Doctor Sanders shares a look with Janet. I don’t like that look. He looks back at me, asking, “You remember your name?”

“It’s…It’s…”

Oh, come on. I know my own fucking name.

How could I forget my name?

It’s…it’s right on the tip of my tongue! Ready to roll off the edge so I can tell him who the fuck I am and go the fuck home. Home. Where is home? And where am I right now? What happened to me? Why can’t I remember anything ?

My fists ball at my sides, grasping the cream, knit blanket covering my legs between my fingers. “It’s…”

“Take it easy, son,” Doctor Sanders says. “It’s alright. We’ll get this whole thing straightened out.”

This time, he doesn’t hide the concern etched in his features—his brow creases and his lips pull into a thin line, his eyes expressing a new level of pity—when he looks at the nurse. “Just give me a few minutes. I’m gonna make a few calls.”

Before the door closes behind them, I hear them talking in hushed tones, trying to figure out what they’re going to do. I can’t decipher what they’re saying, but I know it’s not looking good for me. Having an amnesiac loony toon show up in their town is probably the last thing on their list of wants.

A black hole forms in my stomach, slowly sucking me inside of it. How could I forget who I am? What the hell happened to me and why was I wandering in the woods? Was I alone? Of course, I was alone. Sanders would’ve said if they found someone with me here in…I still don’t know where the hell I am.

He said I was wandering in the woods…Well, that really narrows it down. There are a million different areas in the continental United States with woods. I am in the United States, right?

After what feels like hours have gone by, the door clicks open again. This time, Doctor Sanders is followed by two other men. One of them is an older man dressed in blue jeans and a button-up with a cowboy hat on his head. The other is a police officer. He’s a tall, aging, dark-skinned man with thinning gray hair. His white button-up looks freshly pressed, with two patches on either arm and a thin black tie clipped to the middle of his shirt by a gold tie clip. The patch on his right sleeve reads Bezer Police Department . I notice a whiteboard behind his head: Bezer General . Janet’s name badge says the same thing, and so does Doctor Sanders’.

Bezer.

Where the fuck is Bezer?

“What’s your name, son?” the officer asks, and steps forward.
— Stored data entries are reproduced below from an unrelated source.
(* ===== verification/OsCalls.v ===== *)
(** * The calls the Linux adapters make

Files, links and directories of the process file system, the user database,
the host name and the sock-diag socket: one constructor per system or C library
call of [src/linux/], with its answer.  A number on the left of a sum is an
[errno] value.  A call whose answer type is empty has no answer: the program
does not go on after it. *)

From S2P Require Import Prelude CppStd CppString Prog Domain.
From Stdlib Require Import Ascii.

(** [std::ifstream] and [std::istreambuf_iterator]: the open may fail; otherwise
the bytes read, [bad()] and [errno] afterwards. *)
Inductive file_answer :=
| OpenFailed (errno : Z)
| Contents (bytes : str) (bad : bool) (errno : Z).

(** [std::filesystem::directory_iterator]: the construction may fail; otherwise
the names of the entries and the error that ended the iteration early. *)
Inductive directory_answer :=
| DirectoryFailed (errno : Z)
| Entries (names : list str) (stopped : option Z).

Variant osE : Type -> Type :=
| ReadFile (path : list str) : osE file_answer
| ReadLink (path : list str) : osE (Z + str)
| OpenDirectory (path : list str) : osE directory_answer
| Sysconf_GETPW_R_SIZE_MAX : osE Z
| GetPwUid_r (uid size : Z) : osE (Z * option str)
| GetHostName : osE (Z + str)
(* socket(AF_NETLINK, ...), sendto, recv *)
| NetlinkOpen : osE (Z + unit)
| NetlinkSend (request : list Z) : osE (Z * Z)  (* what sendto returns, errno *)
| NetlinkReceive : osE (Z + list Z)
(* an exception nobody catches; a loop that goes on for ever *)
| Uncaught : osE Empty_set
| Forever : osE Empty_set.

Definition EPERM : Z := 1.
Definition ENOENT : Z := 2.
Definition ESRCH : Z := 3.
Definition EINTR : Z := 4.
Definition EIO : Z := 5.
Definition EACCES : Z := 13.
Definition EINVAL : Z := 22.
Definition ERANGE : Z := 34.
Definition ENOSYS : Z := 38.

(** The program ends here. *)
Definition uncaught {A} : prog osE A := Vis Uncaught (fun e : Empty_set => match e with end).
Definition forever {A} : prog osE A := Vis Forever (fun e : Empty_set => match e with end).

Lemma runs_uncaught {A} tr (a : A) : ~ runs uncaught tr a.
Proof. by intros ([] & _). Qed.
Lemma runs_forever {A} tr (a : A) : ~ runs forever tr a.
Proof. by intros ([] & _). Qed.

(** [std::system_category().message(number)] is implementation-defined text. *)
Class Messages := { system_message : Z -> str }.

(** A loop of calls over a list, left to right. *)
Fixpoint for_each {E S A} (body : S -> A -> prog E S) (l : list A) (s : S) : prog E S :=
  match l with
  | [] => Ret s
  | x :: l' => s' <- body s x ;; for_each body l' s'
  end.

(** What a step guarantees, accumulated over the loop. *)
Lemma for_each_ind {E S A} (body : S -> A -> prog E S) (I : list A -> trace E -> S -> Prop) s0 :
  I [] [] s0 ->
  (forall done tr s x tr' s', I done tr s -> runs (body s x) tr' s' -> I (done ++ [x]) (tr ++ tr') s') ->
  forall l tr s, runs (for_each body l s0) tr s -> I l tr s.
Proof.
  intros H0 Hstep l tr s Hr.
  enough (H : forall done tr0 s1, I done tr0 s1 -> forall tr1, runs (for_each body l s1) tr1 s ->
              I (done ++ l) (tr0 ++ tr1) s) by (apply (H [] [] s0 H0 tr Hr)).
  clear Hr. induction l as [|x l IH]; intros visited tr0 s1 Hi tr1; simpl.
  - intros [-> ->]. by rewrite !app_nil_r.
  - intros (t1 & s2 & t2 & -> & H1 & H2)%runs_bind.
    rewrite cons_middle, !app_assoc. eapply (IH (visited ++ [x])); [|exact H2]. by eapply Hstep.
Qed.

(** ** A simulated system, for the examples *)

Record os_machine := mkOsMachine {
  os_files : list (list str * file_answer);
  os_links : list (list str * (Z + str));
  os_directories : list (list str * directory_answer);
  os_users : list (Z * str);
  os_datagrams : list (list Z);
}.

Definition path_assoc {A} (k : list str) (l : list (list str * A)) : option A :=
  snd <$> List.find (fun e => bool_decide (e.1 = k)) l.

Definition os_sim (X : Type) (e : osE X) (m : os_machine) : option (X * os_machine) :=
  match e in osE X return option (X * os_machine) with
  | ReadFile path => Some (default (OpenFailed ENOENT) (path_assoc path (os_files m)), m)
  | ReadLink path => Some (default (inl EACCES) (path_assoc path (os_links m)), m)
  | OpenDirectory path =>
      Some (default (DirectoryFailed EACCES) (path_assoc path (os_directories m)), m)
  | Sysconf_GETPW_R_SIZE_MAX => Some (1024, m)
  | GetPwUid_r uid size =>
      Some ((if size <? 4096 then (ERANGE, None)
             else (0, snd <$> List.find (fun e => e.1 =? uid) (os_users m))), m)
  | GetHostName => Some (inr $"host", m)
  | NetlinkOpen => Some (inr tt, m)
  | NetlinkSend request => Some ((Z.of_nat (length request), 0), m)
  | NetlinkReceive =>
      match os_datagrams m with
      | [] => None
      | d :: ds => Some (inr d, mkOsMachine (os_files m) (os_links m) (os_directories m) (os_users m) ds)
      end
  | Uncaught | Forever => None
  end.

Definition os_run {A} (t : prog osE A) (m : os_machine) : option (A * trace osE) :=
  fst <$> exec os_sim t m.

Lemma os_run_runs {A} (t : prog osE A) m a tr : os_run t m = Some (a, tr) -> runs t tr a.
Proof.
  unfold os_run. destruct (exec os_sim t m) as [[[b tr'] s]|] eqn:E; [|done].
  intros [= <- <-]. by apply exec_runs in E.
Qed.

Definition plain_messages : Messages := {| system_message n := to_string n |}.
“I already told the doc, I don’t know.”

“Just give it another go for me.”

I sigh. “It’s…” A million names go through my mind, but not a single one hits home. I rub my eyes, trying to connect the dots, searching for anything that will tell me who I am, but I get nothing.
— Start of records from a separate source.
(* ===== verification/PortService.v ===== *)
(** * [application::PortService] ([src/application/PortService.cpp])

Sockets with their owners, and the release of a port: a plan is prepared,
shown to the user, and carried out only when the sockets and owners found at
that moment are those of the plan. *)

From S2P Require Import Prelude CppStd CppString Prog Domain Contracts.
From S2P Require Import ServiceService ProcessService.

Record PortService := mkPortService {
  processService : ProcessService;
  serviceService : bool;      (* serviceService_ != nullptr *)
  gracePeriod : Z;            (* milliseconds *)
}.

Definition port_error (code : ErrorCode) (message operation : str) : Error :=
  mkError code message 0 $"port-service" operation.

(** ** Comparing plans *)

Abbreviation SocketIdentity := (TransportProtocol * AddressFamily * str * Z * Z * list Z)%type.

Definition identity (port : PortInfo) : SocketIdentity :=
  let socket := port_socket port in
  (si_protocol socket, si_family socket, ep_address (si_local socket),
   ep_port (si_local socket), si_inode socket, si_ownerPids socket).

Definition identities (plan : PortReleasePlan) : list SocketIdentity :=
  sort (map identity (plan_ports plan)).

Definition sameTargets (expected current : PortReleasePlan) : bool :=
  bool_decide (identities expected = identities current).

(** The predicate of the [std::find_if] in [remainingTargetsBelongTo]. *)
Definition same_socket (currentPort candidate : PortInfo) : bool :=
  let a := port_socket candidate in
  let b := port_socket currentPort in
  bool_decide (si_protocol a = si_protocol b) && bool_decide (si_family a = si_family b) &&
  bool_decide (ep_address (si_local a) = ep_address (si_local b)) &&
  (ep_port (si_local a) =? ep_port (si_local b)) && (si_inode a =? si_inode b).

Definition remainingTargetsBelongTo (original current : PortReleasePlan) : bool :=
  forallb
    (fun currentPort =>
       match find_if (same_socket currentPort) (plan_ports original) with
       | None => false
       | Some found =>
           includes (si_ownerPids (port_socket found)) (si_ownerPids (port_socket currentPort))
       end)
    (plan_ports current).

Definition changedTargetError : Error :=
  port_error Conflict $"Port ownership changed; refusing to signal a new target" $"release".

(** ** Inspection *)

Definition socket_inodes (sockets : list SocketInfo) : list Z :=
  List.filter (fun inode => negb (inode =? 0)) (map si_inode sockets).

Definition attach_owners (ownership : SocketOwnership) (socket : SocketInfo) : SocketInfo :=
  match ownership !! si_inode socket with
  | Some pids => set_ownerPids pids socket
  | None => socket
  end.

(** The set of all owners found in the ownership map. *)
Fixpoint found_owners (ownership : SocketOwnership) (sockets : list SocketInfo) : gset Z :=
  match sockets with
  | [] => ∅
  | socket :: rest =>
      list_to_set (default [] (ownership !! si_inode socket)) ∪ found_owners ownership rest
  end.

Fixpoint inspect_owners (P : ProcessService) (pids : list Z) (processes : gmap Z ProcessInfo)
    (warnings : list Warning) : prog provE (gmap Z ProcessInfo * list Warning) :=
  match pids with
  | [] => Ret (processes, warnings)
  | pid :: rest =>
      process <- ProcessService.inspect P pid ;;
      match process with
      | Failure error => inspect_owners P rest processes (warnings ++ [warningFrom error])
      | Success observed =>
          inspect_owners P rest (<[pid := obs_value observed]> processes)
            (warnings ++ obs_warnings observed)
      end
  end.

Definition port_of (processes : gmap Z ProcessInfo) (socket : SocketInfo) : PortInfo :=
  mkPortInfo socket (omap (fun pid => processes !! pid) (si_ownerPids socket)).

Section Service.
Context {HO : HashOrder}.
Variable S : PortService.
Abbreviation P := (processService S).

Definition inspect (query : SocketQuery) : prog provE (Result (Observation (list PortInfo))) :=
  sockets <-? trigger (SocketProvider_query query) ;;
  ownership <-? trigger (OwnerResolver_resolve (socket_inodes (obs_value sockets))) ;;
  let warnings := obs_warnings sockets ++ obs_warnings ownership in
  let owned := map (attach_owners (obs_value ownership)) (obs_value sockets) in
  let ownerPids := found_owners (obs_value ownership) (obs_value sockets) in
  found <- inspect_owners P (iter_order ownerPids) ∅ warnings ;;
  Ret (Success (Observed (map (port_of found.1) owned) found.2)).

(** ** Planning *)

Fixpoint find_owner (ports : list PortInfo) (pid : Z) : option ProcessInfo :=
  match ports with
  | [] => None
  | port :: rest =>
      match find_if (fun process => pi_pid process =? pid) (port_owners port) with
      | Some owner => Some owner
      | None => find_owner rest pid
      end
  end.

(** The loop computing [managedByOneService] and [commonUnit]. *)
Fixpoint common_unit (ports : list PortInfo) (pids : list Z) (commonUnit : option str) :
    bool * option str :=
  match pids with
  | [] => (true, commonUnit)
  | pid :: rest =>
      match find_owner ports pid with
      | None => (false, commonUnit)
      | Some owner =>
          match pi_systemdUnit owner with
          | None => (false, commonUnit)
          | Some unit =>
              match commonUnit with
              | None => common_unit ports rest (Some unit)
              | Some common =>
                  if bool_decide (common = unit) then common_unit ports rest commonUnit
                  else (false, commonUnit)
              end
          end
      end
  end.

Definition recommended_unit (ports : list PortInfo) (ownerPids : list Z) : option str :=
  match ownerPids with
  | [] => None
  | _ =>
      let '(managedByOneService, commonUnit) := common_unit ports ownerPids None in
      if managedByOneService then commonUnit else None
  end.

Fixpoint validate_all (pids : list Z) : Result unit :=
  match pids with
  | [] => Success tt
  | pid :: rest =>
      match ProcessService.validateSignalTarget P pid with
      | Failure error => Failure error
      | Success _ => validate_all rest
      end
  end.

Definition prepareRelease (localPort : Z) : prog provE (Result (Observation PortReleasePlan)) :=
  if localPort =? 0 then
    Ret (Failure (port_error InvalidArgument $"Port must be between 1 and 65535"
                    $"prepare release"))
  else
    inspected <-? inspect (mkSocketQuery (Some localPort) None true) ;;
    let ports := obs_value inspected in
    match ports with
    | [] =>
        Ret (Failure (port_error NotFound ($"No socket found for port " ++ to_string localPort)
                        $"prepare release"))
    | _ =>
        if existsb (fun port => bool_decide (si_ownerPids (port_socket port) = [])) ports then
          Ret (Failure (port_error PermissionDenied
            $"Cannot safely release the port because a socket owner is unresolved"
            $"prepare release"))
        else
          let ownerPids := sort_unique (mjoin (map (fun p => si_ownerPids (port_socket p)) ports)) in
          let plan := mkPortReleasePlan localPort ports ownerPids
                        (recommended_unit ports ownerPids) in
          match validate_all ownerPids with
          | Failure error => Ret (Failure error)
          | Success _ => Ret (Success (Observed plan (obs_warnings inspected)))
          end
    end.

(** ** Release *)

Definition released_already : Observation PortReleaseResult :=
  Observed (mkPortReleaseResult true [] None) [].

Definition is_NotFound (error : Error) : bool := bool_decide (err_code error = NotFound).

(** The polling loop of [stopManagedService]; [None] when the fuel runs out. *)
Fixpoint await_release (fuel : nat) (plan : PortReleasePlan) (unit : str) (deadline : Z)
    (warnings : list Warning) : prog provE (option (Result (Observation PortReleaseResult))) :=
  match fuel with
  | O => Ret None
  | Datatypes.S fuel' =>
      after <- prepareRelease (plan_localPort plan) ;;
      match after with
      | Failure error =>
          if is_NotFound error then
            Ret (Some (Success (Observed (mkPortReleaseResult true [] None) warnings)))
          else Ret (Some (Failure error))
      | Success after =>
          let warnings := warnings ++ obs_warnings after in
          if negb (remainingTargetsBelongTo plan (obs_value after)) then
            Ret (Some (Failure changedTargetError))
          else
            now <- trigger SteadyClock_now ;;
            if deadline <=? now then
              Ret (Some (Failure (port_error Timeout
                ($"Port is still occupied after stopping " ++ unit) $"stop managed service")))
            else
              _ <- trigger (SleepFor 25) ;;
              await_release fuel' plan unit deadline warnings
      end
  end.

Definition stopManagedService (fuel : nat) (plan : PortReleasePlan) :
    prog provE (option (Result (Observation PortReleaseResult))) :=
  match plan_recommendedUnit plan with
  | None =>
      Ret (Some (Failure (port_error InvalidArgument
        $"Port release plan has no managed service" $"stop managed service")))
  | Some unit =>
      if negb (serviceService S) then
        Ret (Some (Failure (port_error InvalidArgument
          $"Port release plan has no managed service" $"stop managed service")))
      else
        current <- prepareRelease (plan_localPort plan) ;;
        match current with
        | Failure error =>
            if is_NotFound error then Ret (Some (Success released_already))
            else Ret (Some (Failure error))
        | Success current =>
            if negb (sameTargets plan (obs_value current)) ||
               bool_decide (plan_recommendedUnit (obs_value current) <> Some unit) then
              Ret (Some (Failure changedTargetError))
            else
              stopped <- ServiceService.stop unit ;;
              match stopped with
              | Failure error => Ret (Some (Failure error))
              | Success _ =>
                  now <- trigger SteadyClock_now ;;
                  await_release fuel plan unit (now + gracePeriod S * 1000000)
                    (obs_warnings current)
              end
        end
  end.

(** The signalling loop of [terminate] and [force]. *)
Fixpoint signal_all (send : Z -> prog provE (Result SignalDelivery)) (pids : list Z)
    (deliveries : list SignalDelivery) : prog provE (Result (list SignalDelivery)) :=
  match pids with
  | [] => Ret (Success deliveries)
  | pid :: rest =>
      delivery <- send pid ;;
      match delivery with
      | Failure error =>
          Ret (Failure
            match deliveries with
            | [] => error
            | _ => mkError (err_code error)
                     ($"Port release was partially signaled: " ++ err_message error)
                     (err_systemError error) (err_component error) (err_operation error)
            end)
      | Success delivery => signal_all send rest (deliveries ++ [delivery])
      end
  end.

(** The waiting loop of [terminate] and [force]: what remains until the
deadline, in whole milliseconds. *)
Fixpoint wait_all (deadline : Z) (pids : list Z) : prog provE (Result unit) :=
  match pids with
  | [] => Ret (Success tt)
  | pid :: rest =>
      now <- trigger SteadyClock_now ;;
      let remaining := if deadline <=? now then 0 else (deadline - now) / 1000000 in
      exited <-? ProcessService.waitForExit P pid remaining ;;
      wait_all deadline rest
  end.

Definition terminate (plan : PortReleasePlan) :
    prog provE (Result (Observation PortReleaseResult)) :=
  current <- prepareRelease (plan_localPort plan) ;;
  match current with
  | Failure error =>
      if is_NotFound error then Ret (Success released_already) else Ret (Failure error)
  | Success current =>
      if negb (sameTargets plan (obs_value current)) then Ret (Failure changedTargetError)
      else
        deliveries <-? signal_all (ProcessService.stop P) (plan_ownerPids plan) [] ;;
        now <- trigger SteadyClock_now ;;
        _ <-? wait_all (now + gracePeriod S * 1000000) (plan_ownerPids plan) ;;
        after <- prepareRelease (plan_localPort plan) ;;
        match after with
        | Failure error =>
            if is_NotFound error then
              Ret (Success (Observed (mkPortReleaseResult true deliveries None)
                              (obs_warnings current)))
            else Ret (Failure error)
        | Success after =>
            if negb (remainingTargetsBelongTo plan (obs_value after)) then
              Ret (Failure changedTargetError)
            else
              Ret (Success (Observed
                (mkPortReleaseResult false deliveries (Some (obs_value after)))
                (obs_warnings current ++ obs_warnings after)))
        end
  end.

Definition force (plan : PortReleasePlan) :
    prog provE (Result (Observation PortReleaseResult)) :=
  current <- prepareRelease (plan_localPort plan) ;;
  match current with
  | Failure error =>
      if is_NotFound error then Ret (Success released_already) else Ret (Failure error)
  | Success current =>
      if negb (sameTargets plan (obs_value current)) then Ret (Failure changedTargetError)
      else
        deliveries <-? signal_all (ProcessService.kill P) (plan_ownerPids plan) [] ;;
        now <- trigger SteadyClock_now ;;
        _ <-? wait_all (now + gracePeriod S * 1000000) (plan_ownerPids plan) ;;
        after <- prepareRelease (plan_localPort plan) ;;
        match after with
        | Failure error =>
            if is_NotFound error then
              Ret (Success (Observed (mkPortReleaseResult true deliveries None)
                              (obs_warnings current)))
            else Ret (Failure error)
        | Success after =>
            if negb (remainingTargetsBelongTo plan (obs_value after)) then
              Ret (Failure changedTargetError)
            else
              Ret (Failure (port_error Timeout $"Port is still occupied after SIGKILL"
                              $"force release"))
        end
  end.
End Service.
“Alright, take it easy,” the officer says, patting my shoulder. “I’m Chief Sloan. I’m the officer who responded when Bill and Joe found you the other day. Do you remember any of this?”

I shake my head.

“I thought you said it wasn’t that bad.” Chief Sloan hisses over me toward the doctor.
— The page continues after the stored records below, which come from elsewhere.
Definition appendWarnings (ws : list Warning) (graph : ResourceGraph) : ResourceGraph :=
  mkResourceGraph (rg_root graph) (rg_ports graph) (rg_processes graph) (rg_services graph)
    (rg_recentLogs graph) (rg_warnings graph ++ ws).
Definition appendError (error : Error) : ResourceGraph -> ResourceGraph :=
  appendWarnings [warningFrom error].
Definition set_ports (ports : list PortInfo) (graph : ResourceGraph) : ResourceGraph :=
  mkResourceGraph (rg_root graph) ports (rg_processes graph) (rg_services graph)
    (rg_recentLogs graph) (rg_warnings graph).
Definition set_processes (processes : list ProcessInfo) (graph : ResourceGraph) : ResourceGraph :=
  mkResourceGraph (rg_root graph) (rg_ports graph) processes (rg_services graph)
    (rg_recentLogs graph) (rg_warnings graph).
Definition set_recentLogs (logs : list JournalEntry) (graph : ResourceGraph) : ResourceGraph :=
  mkResourceGraph (rg_root graph) (rg_ports graph) (rg_processes graph) (rg_services graph)
    logs (rg_warnings graph).

Definition addProcess (process : ProcessInfo) (graph : ResourceGraph) : ResourceGraph :=
  match find_if (fun value => pi_pid value =? pi_pid process) (rg_processes graph) with
  | Some _ => graph
  | None => set_processes (rg_processes graph ++ [process]) graph
  end.

Definition addService (service : ServiceInfo) (graph : ResourceGraph) : ResourceGraph :=
  match find_if (fun value => bool_decide (svc_unitName value = svc_unitName service))
          (rg_services graph) with
  | Some _ => graph
  | None =>
      mkResourceGraph (rg_root graph) (rg_ports graph) (rg_processes graph)
        (rg_services graph ++ [service]) (rg_recentLogs graph) (rg_warnings graph)
  end.

(** One turn of the loop of [addLogs]. *)
Definition add_entry (logs : list JournalEntry) (entry : JournalEntry) : list JournalEntry :=
  if negb (bool_decide (je_cursor entry = [])) &&
     bool_decide (is_Some (find_if (fun value => bool_decide (je_cursor value = je_cursor entry)) logs))
  then logs else logs ++ [entry].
“I said we couldn’t be sure until he woke up,” Sanders defends himself. “There’s no way to tell what the body will do to protect itself. He’s obviously been through something, that much was apparent from his injuries.”

Chief Sloan sighs, rubbing the crease of his brow before he meets my eyes again.

“Where am I?” I ask.

Finally, the other man in the cowboy hat steps forward, clearing his throat. “Bezer. Bezer, Colorado.”

Colorado? What the hell am I doing in Colorado?

The four of them look down at me, then at each other, a hint of pity etched in each of their features. They don’t know what to do with me. They don’t know who I am or what I’m doing here, but neither do I. They said I’ve been here for two days, but how long was I out in the wilderness before that? Isn’t there anyone looking for me? Don’t I have a family trying to find me? Or maybe I’m just a drifter, alone in the world with nothing to call my own, with no one to care if I find my way home or not.

“Welcome to the City of Refuge, son.”